1 Assistant Professor and Faculty Member, Department of Handicrafts, University of Birjand, Iran.

2 Assistant Professor and Faculty Member, Department of Archeology, University of Birjand, Iran.


Problem statement: One of the historic capabilities of Birjand city (East of Iran) is the existence of a large number of historic gardens that, despite the great importance from the perspective of landscape architecture, sufficient attention has not yet been given to the gardens from the viewpoint of landscape planning. One of the newest global approaches to historic gardens is the revival of agricultural and productive capabilities of gardens through methods and approaches called urban agriculture. While urban agriculture encompasses the tangible edible heritage of urban gardens, it also prioritizes engaging civil society in agricultural activities. In urban agriculture, in addition to the owners of the gardens, urban dwellers benefit greatly from the collective gardening in the urban gardens.
Research objective: This study attempts to identify the strengths and weaknesses of Birjand's historic gardens for the development of urban agriculture, and therefore seeks to answer the following question: Are Birjand's historic gardens appropriate for urban agricultural development?

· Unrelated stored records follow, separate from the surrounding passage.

(* ===== verification/Path.v ===== *)
(** * Path names ([kernel/fs.c]: [skipelem], [namex], [namei], [nameiparent])

    A path is the list of its bytes up to the terminating zero. *)

From S2P Require Import Prelude Params CString Locks Bio Log Crash Block Balloc Inode Bmap Content Itrunc Dir Icache.
Local Open Scope Z_scope.
Local Open Scope kmonad_scope.

Definition slash : Z := 47.

(** [while( *path == '/') path++] *)
Fixpoint skip_slashes (path : list Z) : list Z :=
  match path with
  | c :: path' => if c =? slash then skip_slashes path' else path
  | [] => []
  end.

(** [while( *path != '/' && *path != 0) path++]: the bytes passed and the rest. *)
Fixpoint take_elem (path : list Z) : list Z * list Z :=
  match path with
  | c :: path' =>
      if (c =? slash) || (c =? 0) then ([], path)
      else let '(s, r) := take_elem path' in (c :: s, r)
  | [] => ([], [])
  end.

(** The rest of the path, and the buffer [name]: an element shorter than
    [DIRSIZ] is terminated, what follows in the buffer stays. *)
Definition skipelem (path name : list Z) : option (list Z * list Z) :=
  let path := skip_slashes path in
  if chd path =? 0 then None else
  let '(s, path) := take_elem path in
  let name := if DIRSIZ <=? Z.of_nat (length s) then take (Z.to_nat DIRSIZ) s
              else s ++ 0 :: drop (S (length s)) name in
  Some (skip_slashes path, name).

Section operations.
Context {BS : Type} `{!BlockLayer BS}.
Context (pid : Z) (sb : superblock) (cwd : nat).
Abbreviation St := (fstate BS).
Context (devsw_read : Z -> option (nat -> Z -> M St (Z * list Z))).

(** The loop of [namex]; each turn removes at least one byte of the path. *)
Fixpoint namex_loop (fuel : nat) (path : list Z) (nameiparent : bool) (name : list Z) (ip : nat)
    : M St (option (nat * list Z)) :=
  match skipelem path name, fuel with
  | Some (path', name'), S fuel' =>
      ilock pid sb ip;;
      x <- gets (getinode ip);;
      if negb (d_type (i_d x) =? T_DIR) then
        iunlockput pid sb ip;; ret None
      else if nameiparent && (chd path' =? 0) then
        (* Stop one level early. *)
        iunlock pid ip;; ret (Some (ip, name'))
      else
        r <- dirlookup sb devsw_read ip name';;
        match r with
        | None => iunlockput pid sb ip;; ret None
        | Some (next, _) => iunlockput pid sb ip;; namex_loop fuel' path' nameiparent name' next
        end
  | _, _ =>
      if nameiparent then iput pid sb ip;; ret None else ret (Some (ip, name))
  end.

Definition namex (path : list Z) (nameiparent : bool) (name : list Z) : M St (option (nat * list Z)) :=
  ip <- (if chd path =? slash then iget ROOTDEV ROOTINO else idup cwd);;
  namex_loop (length path) path nameiparent name ip.

Definition namei (path : list Z) : M St (option nat) :=
  r <- namex path false (replicate (Z.to_nat DIRSIZ) 0);;
  ret (fst <$> r).

(** The parent's inode and the last element. *)
Definition nameiparent (path name : list Z) : M St (option (nat * list Z)) := namex path true name.
End operations.

(** ** The elements of a path *)

(** The reference: the maximal runs of bytes other than [/]. *)
Fixpoint components_from (cur path : list Z) : list (list Z) :=
  match path with
  | [] => if decide (cur = []) then [] else [cur]
  | c :: path' =>
      if c =? slash then (if decide (cur = []) then [] else [cur]) ++ components_from [] path'
      else components_from (cur ++ [c]) path'
  end.
Definition components (path : list Z) : list (list Z) := components_from [] path.

(** The names a walk over the path reads from the buffer. *)
Fixpoint walk (fuel : nat) (path name : list Z) : list (list Z) :=
  match skipelem path name, fuel with
  | Some (path', name'), S fuel' => cstr (Z.to_nat DIRSIZ) name' :: walk fuel' path' name'
  | _, _ => []
  end.

Definition nonzero (path : list Z) : Prop := Forall (fun c => c <> 0) path.

Lemma components_skip path : components (skip_slashes path) = components path.
Proof.
  induction path as [|c path IH]; [done|]. cbn [skip_slashes]. destruct (c =? slash) eqn:E; [|done].
  rewrite IH. unfold components at 2. cbn [components_from]. by rewrite E.
Qed.

Lemma components_elem path : nonzero path -> forall cur,
  components_from cur path =
  (if decide (cur ++ (take_elem path).1 = []) then [] else [cur ++ (take_elem path).1]) ++
  components (take_elem path).2.
Proof.
  induction path as [|c path IH]; intros Hz cur; cbn [components_from take_elem].
  - cbn [fst snd]. rewrite !app_nil_r. unfold components. by destruct (decide (cur = [])).
  - apply Forall_cons in Hz as [Hc Hz]. destruct (c =? slash) eqn:E; cbn [orb].
    + cbn [fst snd]. rewrite !app_nil_r. unfold components. cbn [components_from]. by rewrite E.
    + rewrite (proj2 (Z.eqb_neq _ _) Hc). rewrite IH by done. destruct (take_elem path) as [s r]. cbn [fst snd].
      by rewrite <- app_assoc.
Qed.

Lemma take_elem_split path : (take_elem path).1 ++ (take_elem path).2 = path.
Proof.
  induction path as [|c path IH]; [done|]. cbn [take_elem]. destruct (_ || _); [done|].
  destruct (take_elem path) as [s r]. cbn in *. by rewrite IH.
Qed.

Lemma skip_slashes_suffix path : exists pre, path = pre ++ skip_slashes path.
Proof.
  induction path as [|c path [pre IH]]; [by exists []|]. cbn [skip_slashes]. destruct (c =? slash); [|by exists []].
  exists (c :: pre). by rewrite IH at 1.
Qed.

Lemma skip_slashes_head path : chd (skip_slashes path) <> slash.
Proof.
  induction path as [|c path IH]; [done|]. cbn [skip_slashes]. destruct (c =? slash) eqn:E; [done|]. by apply Z.eqb_neq.
Qed.

Lemma cstr_element s rest :
  Forall (fun c => c <> 0) s ->
  cstr 14 (if DIRSIZ <=? Z.of_nat (length s) then take 14 s else s ++ 0 :: rest) = take 14 s.
Proof.
  change DIRSIZ with 14. intros Hs.
  assert (forall n s r, Forall (fun c => c <> 0) s -> (length s < n)%nat -> cstr n (s ++ 0 :: r) = s) as H1.
  { induction n as [|n IH]; intros t r Ht Hl; [lia|]. destruct t as [|c t]; [done|].
    apply Forall_cons in Ht as [Hc Ht]. cbn. rewrite (proj2 (Z.eqb_neq _ _) Hc). f_equal. apply IH; [done|]. cbn in Hl. lia. }
  assert (forall n s, Forall (fun c => c <> 0) s -> cstr n (take n s) = take n s) as H2.
  { induction n as [|n IH]; intros t Ht; [done|]. destruct t as [|c t]; [done|].
    apply Forall_cons in Ht as [Hc Ht]. cbn. rewrite (proj2 (Z.eqb_neq _ _) Hc). f_equal. by apply IH. }
  destruct (14 <=? _) eqn:E; [by apply H2|]. rewrite H1, take_ge by (done || lia). done.
Qed.

(** One turn: the first component and the path without it, which is shorter. *)
Lemma skipelem_spec path name :
  nonzero path ->
  match skipelem path name with
  | None => components path = []
  | Some (path', name') => exists s, components path = s :: components path' /\
      cstr (Z.to_nat DIRSIZ) name' = take 14 s /\ nonzero path' /\ (length path' < length path)%nat /\
      chd path' <> slash
  end.
Proof.
  intros Hz. unfold skipelem. rewrite <- components_skip.
  destruct (skip_slashes_suffix path) as [pre Ep]. pose proof (skip_slashes_head path) as Hh.
  assert (nonzero (skip_slashes path)) as Hz' by (unfold nonzero in *; rewrite Ep in Hz; by apply Forall_app in Hz as [_ ?]).
  destruct (skip_slashes path) as [|c p] eqn:Ec; [done|]. change (chd (c :: p)) with c in *.
  assert (c <> 0) as Hc by by apply Forall_cons in Hz' as [? _].
  rewrite (proj2 (Z.eqb_neq _ _) Hc).
  pose proof (components_elem (c :: p) Hz' []) as Hcomp. pose proof (take_elem_split (c :: p)) as Hsp.
  cbn [take_elem] in *. rewrite (proj2 (Z.eqb_neq _ _) Hh), (proj2 (Z.eqb_neq _ _) Hc) in *. cbn [orb] in *.
  destruct (take_elem p) as [s r]. cbn [fst snd app] in *. rewrite decide_False in Hcomp by done.
  injection Hsp as Hsp. destruct (skip_slashes_suffix r) as [pre2 Er].
  assert (nonzero (c :: s) /\ nonzero r) as [Hzs Hzr].
  { unfold nonzero in *. rewrite <- Hsp, app_comm_cons, Forall_app in Hz'. done. }
  exists (c :: s). rewrite components_skip. split; [done|]. split; [by apply (cstr_element (c :: s))|]. split.
  - unfold nonzero in *. rewrite Er in Hzr. by apply Forall_app in Hzr as [_ ?].
  - split; [|apply skip_slashes_head]. apply (f_equal length) in Er, Hsp, Ep.
    rewrite !length_app in Er, Hsp, Ep. cbn [length] in Ep. lia.
Qed.

Lemma walk_components fuel : forall path name,
  nonzero path -> (length path <= fuel)%nat -> walk fuel path name = take 14 <$> components path.
Proof.
  induction fuel as [|fuel IH]; intros path name Hz Hl; cbn [walk]; pose proof (skipelem_spec path name Hz) as Hs.
  all: destruct (skipelem path name) as [[path' name']|]; [|by rewrite Hs].
  - destruct Hs as (s & _ & _ & _ & Hlt & _). lia.
  - destruct Hs as (s & -> & -> & Hz' & Hlt & _). rewrite IH by (done || lia). done.
Qed.

(** C31: a walk over a path with [skipelem] reads the components of the path in
    order, each cut to 14 bytes; whatever the buffer [name] held, and with as
    many turns as the path has bytes. *)
Theorem skipelem_components path name :
  nonzero path -> walk (length path) path name = take 14 <$> components path.
Proof. intros Hz. by apply walk_components. Qed.

(** [///a//bb], with a dirty buffer. *)
Lemma skipelem_components_witness :
  walk 8 [47; 47; 47; 97; 47; 47; 98; 98] (replicate 14 9) = [[97]; [98; 98]].
Proof. apply (skipelem_components [47; 47; 47; 97; 47; 47; 98; 98]). by repeat constructor. Defined.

Research method: The research method in this study is analytical-descriptive and main data were collected from bibliographic databases and through interviews with garden managers, experts, consultants, and some gardeners about 11 historic gardens. In addition, field studies in historic gardens have been conducted by the authors. Questionnaires were also used to collect the data including physical facilities of gardens, agricultural production activities in gardens, agricultural and horticultural objectives, marketing of horticultural products, and agricultural economics.
Conclusion: The results show that a large part of the area of Birjand's historic gardens is dedicated to agricultural activities. According to the findings of this study, historic gardens have the potential to create opportunities for public participation in the production, training, and consumption of agricultural and horticultural products. A combination of different goals, whether commercial, educational, social, therapeutic, or environmental, can be the key to the success of place-making of the historic gardens through urban agriculture. According to this strategy, the historic garden can be a place for interaction between different groups and users. Therefore, the formation of Continuous Productive Urban Landscapes (CPULs) depends on the strategy of public participation and involving citizens in the re-planning of historic gardens for the development of the edible public green space so that all gardens, whether private, public, or endowed, would be places for the presence and participation of citizens in the development of urban agriculture.